Tentative numéro 1 (réussie) : quand Epinal fit chuter Sochaux

Tentative numéro 2 (toujours réussie) : Hombourg-Haut bourreau d’Auxerre.

Tentative numéro 3 (échouée) : Reims Saint-Anne s’incline contre Montpellier

Tentative numéro 4 (retour de la réussite) : Bordeaux tombe à Pau

Tentative numéro 5 : SAS Epinal (N2) – Jeunesse Sportive Saint-Pierroise (R1). Samedi 18 janvier 2020, 13h, Stade de la Colombière, Epinal. 16e de finale de Coupe de France.

Ah, Épinal. On est trop pudique pour parler de premier amour mais on n’en est pas loin, promis. C’est ici que cette série fut inaugurée, en novembre dernier. Le SAS Epinal, équipe de National 2, mettait Sochaux au sol, à l’occasion du 7e tour de la Coupe de France. Depuis, peu de choses ont changé. Il ne fait pas plus chaud que la dernière fois, les travaux de rénovation du Stade de la Colombière nous poussent, encore, à vérifier sur notre téléphone si l’on est bien à Épinal et non à Verdun et, enfin, la ville nous attriste toujours autant. Peut être à cause de cela qu’on n’ose pas parler d’amour.

Pourtant, aujourd’hui, une ambiance particulière plane sur l’enceinte spinalienne. Quelque chose d’inhabituel, de festif. Non pas qu’à Épinal on ne sache pas faire la fête, loin de là, mais à notre arrivée à la Colombière, quelque chose de frais nous emporte. Et il ne s’agit pas des 2° du jour.

En tribunes, la petite île

11h30. Le match commence dans une heure et demie. Les supporters réunionnais de la Jeunesse Sportive Saint-Pierroise, le petit poucet du week-end, sont déjà en ébullition. Les premiers chants sont entonnés, les derniers ballons de baudruche noir et blanc -les couleurs du club- sont accrochés aux grilles de chantier entourant les gradins, les nouveaux arrivants embrassent les plus courageux, présents ici depuis 10h.

Olivier, 44 ans, fait partie de ceux-là. Le Saint-Pierrois de naissance a quitté l’île en 1984. Il habite actuellement sur Troyes, à 230km d’Épinal. « Cette épopée permet à des créoles du sud de la France de rencontrer ceux du Nord, de partager des moments avec ceux arrivant de l’île. C’est l’origine du nom de notre terre : la Réunion. On est tous réunis ici ».

 » S’ils se qualifient en 1/8e, peu importe l’endroit, j’y serai ! « . Olivier, motivé comme jamais.

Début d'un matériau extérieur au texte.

(** One round of the loop of an object, over a member whose value is
    read. *)
Lemma parse_object_member n pairs key text v fuel tail :
  reads text v fuel -> (fuel <= n)%nat ->
  parse_object (S n) pairs (member_text (key, text) +:+ tail) =
    match skip_whitespace tail with
    | String c r1 =>
        if is_char 125 c then Parsed (JObj (dict_set key v pairs)) r1
        else if is_char 44 c then parse_object n (dict_set key v pairs) (skip_whitespace r1)
        else Invalid
    | EmptyString => Invalid
    end.
Proof.
  intros Hreads Hn. rewrite member_text_app.
  change (parse_object (S n) pairs (String dquote ?r0)) with
    (match scanstring 0 EmptyString r0 with
     | Parsed key r =>
         match skip_whitespace r with
         | String c r1 =>
             if negb (is_char 58 c) then Invalid
             else
               match scan_once n (skip_whitespace r1) with
               | Parsed v r2 =>
                   match skip_whitespace r2 with
                   | String c2 r3 =>
                       if is_char 125 c2 then Parsed (JObj (dict_set key v pairs)) r3
                       else if is_char 44 c2 then
                         parse_object n (dict_set key v pairs) (skip_whitespace r3)
                       else Invalid
                   | EmptyString => Invalid
                   end
               | Invalid => Invalid
               | NoFuel => NoFuel
               end
         | EmptyString => Invalid
         end
     | Invalid => Invalid
     | NoFuel => NoFuel
     end).
  rewrite scanstring_escape. change (EmptyString +:+ key) with key.
  change (skip_whitespace (String ":" ?y)) with (String ":" y).
  cbv beta iota. change (negb (is_char 58 ":")) with false. cbv beta iota.
  change (skip_whitespace (String " " ?y)) with (skip_whitespace y).
  by rewrite (reads_skip_whitespace _ _ _ _ Hreads), Hreads.
Qed.
(** * FREUD: activation recorder, L1 sparse autoencoder and precomputed
    activation store.

    Shallow embedding of
      - src/hooked_model.py          (BaseActivationModule, WhisperActivationCache)
      - src/models/l1autoencoder.py  (mse_loss, L1AutoEncoder)
      - src/dataset/activations.py   (init_sae_from_checkpoint,
                                      MemoryMappedActivationsDataset)

    Stateful Python code is written in state-passing style: a method
    returns its outcome together with the object it leaves behind, so that
    what an exception leaves half-done stays visible.  Tensor entries of the
    autoencoder are real numbers (the arithmetic of the source, without
    rounding): statements over them say which quantity the code computes,
    not which bits.  What depends on rounding (an exactly unit norm, a
    normalization that changes nothing the second time) is checked in
    [Binary32], the same normalization in IEEE 754 single precision.  The
    recorder and the store only move entries around, and are generic in
    the entry type. *)

From Stdlib Require Import Reals Lra Lia ZArith List Ascii String.
From Stdlib Require Floats.SpecFloat.
From stdpp Require Import gmap strings list fin_maps.
(** * bin-genie-panel: the credit-metered generator dashboard

    A shallow embedding of the dashboard component
    ([src/components/Dashboard.tsx], in its two revisions), of the
    statistics fold of the admin panel and of the SQL predicate
    [public.is_admin], followed by the properties proved about them.

    The component exists in two revisions: the one of
    [src/components/Dashboard.tsx], with a prefix and a quantity and a fixed
    generator URL, and a later one that adds a month, a year and a
    configurable URL. They are embedded together, as [Revision].

    Conventions.
    - JavaScript numbers that the program only ever fills with integers
      (credits, quantity, month, year, counters) are [Z].
    - Timestamps ([created_at], [updated_at]) are [Z] (microseconds).
    - UUIDs are strings.
    - An asynchronous function is run to completion, in program order;
      [fetchRecentCalls()], which [makeApiCall] starts without awaiting it,
      is run where it is started.
    - What the program does to the outside (requests to the generator and
      to the store, notifications, console output) is recorded in a trace;
      what the outside answers is given by an environment. *)

From stdpp Require Import base numbers option list strings gmap sorting pretty.

Local Open Scope Z_scope.

(** ** JSON values, as produced by [response.json()]

    Numbers are integers here; the program only tests them for being
    non-zero. *)

#[local] Set Warnings "-register-all".

Inductive Json : Type :=
| JNull
| JBool (b : bool)
| JNum (n : Z)
| JStr (s : string)
| JArr (items : list Json)
| JObj (fields : list (string * Json)).

(** JavaScript truthiness of a JSON value ([v || w] picks [v] exactly when
    this holds). *)
Definition truthy (v : Json) : bool :=
  match v with
  | JNull => false
  | JBool b => b
  | JNum n => negb (n =? 0)
  | JStr s => negb (String.eqb s "")
  | JArr _ | JObj _ => true
  end.

Definition is_null (v : Json) : bool :=
  match v with JNull => true | _ => false end.

(** Own property of a parsed object; a repeated key keeps its last value.
    [None] is JavaScript's [undefined]. *)
Fixpoint assoc_last (k : string) (fields : list (string * Json)) : option Json :=
  match fields with
  | [] => None
  | (k', v) :: rest =>
      match assoc_last k rest with
      | Some v' => Some v'
      | None => if String.eqb k k' then Some v else None
      end
  end.

(** [v?.k]: [undefined] on [null], the property otherwise (the two keys the
    program reads, [error] and [live_cards_found], exist on no primitive
    or array). *)
Definition opt_chain (v : Json) (k : string) : option Json :=
  match v with
  | JObj fields => assoc_last k fields
  | _ => None
  end.

(** [a || b] where [a] may be [undefined]. *)
Definition js_or (a : option Json) (b : Json) : Json :=
  match a with
  | Some v => if truthy v then v else b
  | None => b
  end.

(** ** zod schemas (module level of Dashboard.tsx)

    [safeParse] is modelled by its outcome: [None] for success, [Some m]
    for failure with [m] the message of the first issue
    ([result.error.errors[0].message]). *)

Definition is_digit (c : Ascii.ascii) : bool :=
  ((48 <=? Ascii.nat_of_ascii c) && (Ascii.nat_of_ascii c <=? 57))%nat.

Fixpoint all_digits (s : string) : bool :=
  match s with
  | EmptyString => true
  | String c rest => is_digit c && all_digits rest
  end.

(** The regular expression [/^\d{6,}$/]. *)
Definition bin_regex (s : string) : bool :=
  all_digits s && (6 <=? String.length s)%nat.

Definition binSchema (s : string) : option string :=
  if bin_regex s then None else Some "BIN must be at least 6 digits"%string.

Definition quantitySchema (n : Z) : option string :=
  if n <? 1 then Some "Quantity must be at least 1"%string
  else if 50 <? n then Some "Quantity cannot exceed 50"%string
  else None.

Definition monthSchema (n : Z) : option string :=
  if n <? 1 then Some "Month must be between 1-12"%string
  else if 12 <? n then Some "Month must be between 1-12"%string
  else None.

Definition yearSchema (n : Z) : option string :=
  if n <? 2025 then Some "Year must be 2025 or later"%string
  else if 2035 <? n then Some "Year cannot exceed 2035"%string
  else None.

(** ** The hosted store: tables of the migrations *)

Definition uuid : Type := string.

70.000 kilomètres en trois mois.

Olivier a vécu pleinement le parcours de la JS Saint-Pierroise. Le Réunionnais s’est rendu à Moirans-en-Montagne en novembre dernier et, il y a deux semaines, à Niort. « Ici, je me suis fait des amis. Je ne les connaissais pas avant le match à Jura-Sud. Là, maintenant, tout le monde se connait. On est une grande famille ». Christopher a quitté Saint-Pierre en 2013 pour rejoindre Mulhouse. Les études. Lui aussi a vécu de l’intérieur l’exploit précédent, à Niort. « Cela a été un moyen de tous se réunir pour notre île. Cette proximité entre Réunionnais métropolitains on ne la trouve qu’ici, en tribunes. On a redécouvert les sensations de l’île ».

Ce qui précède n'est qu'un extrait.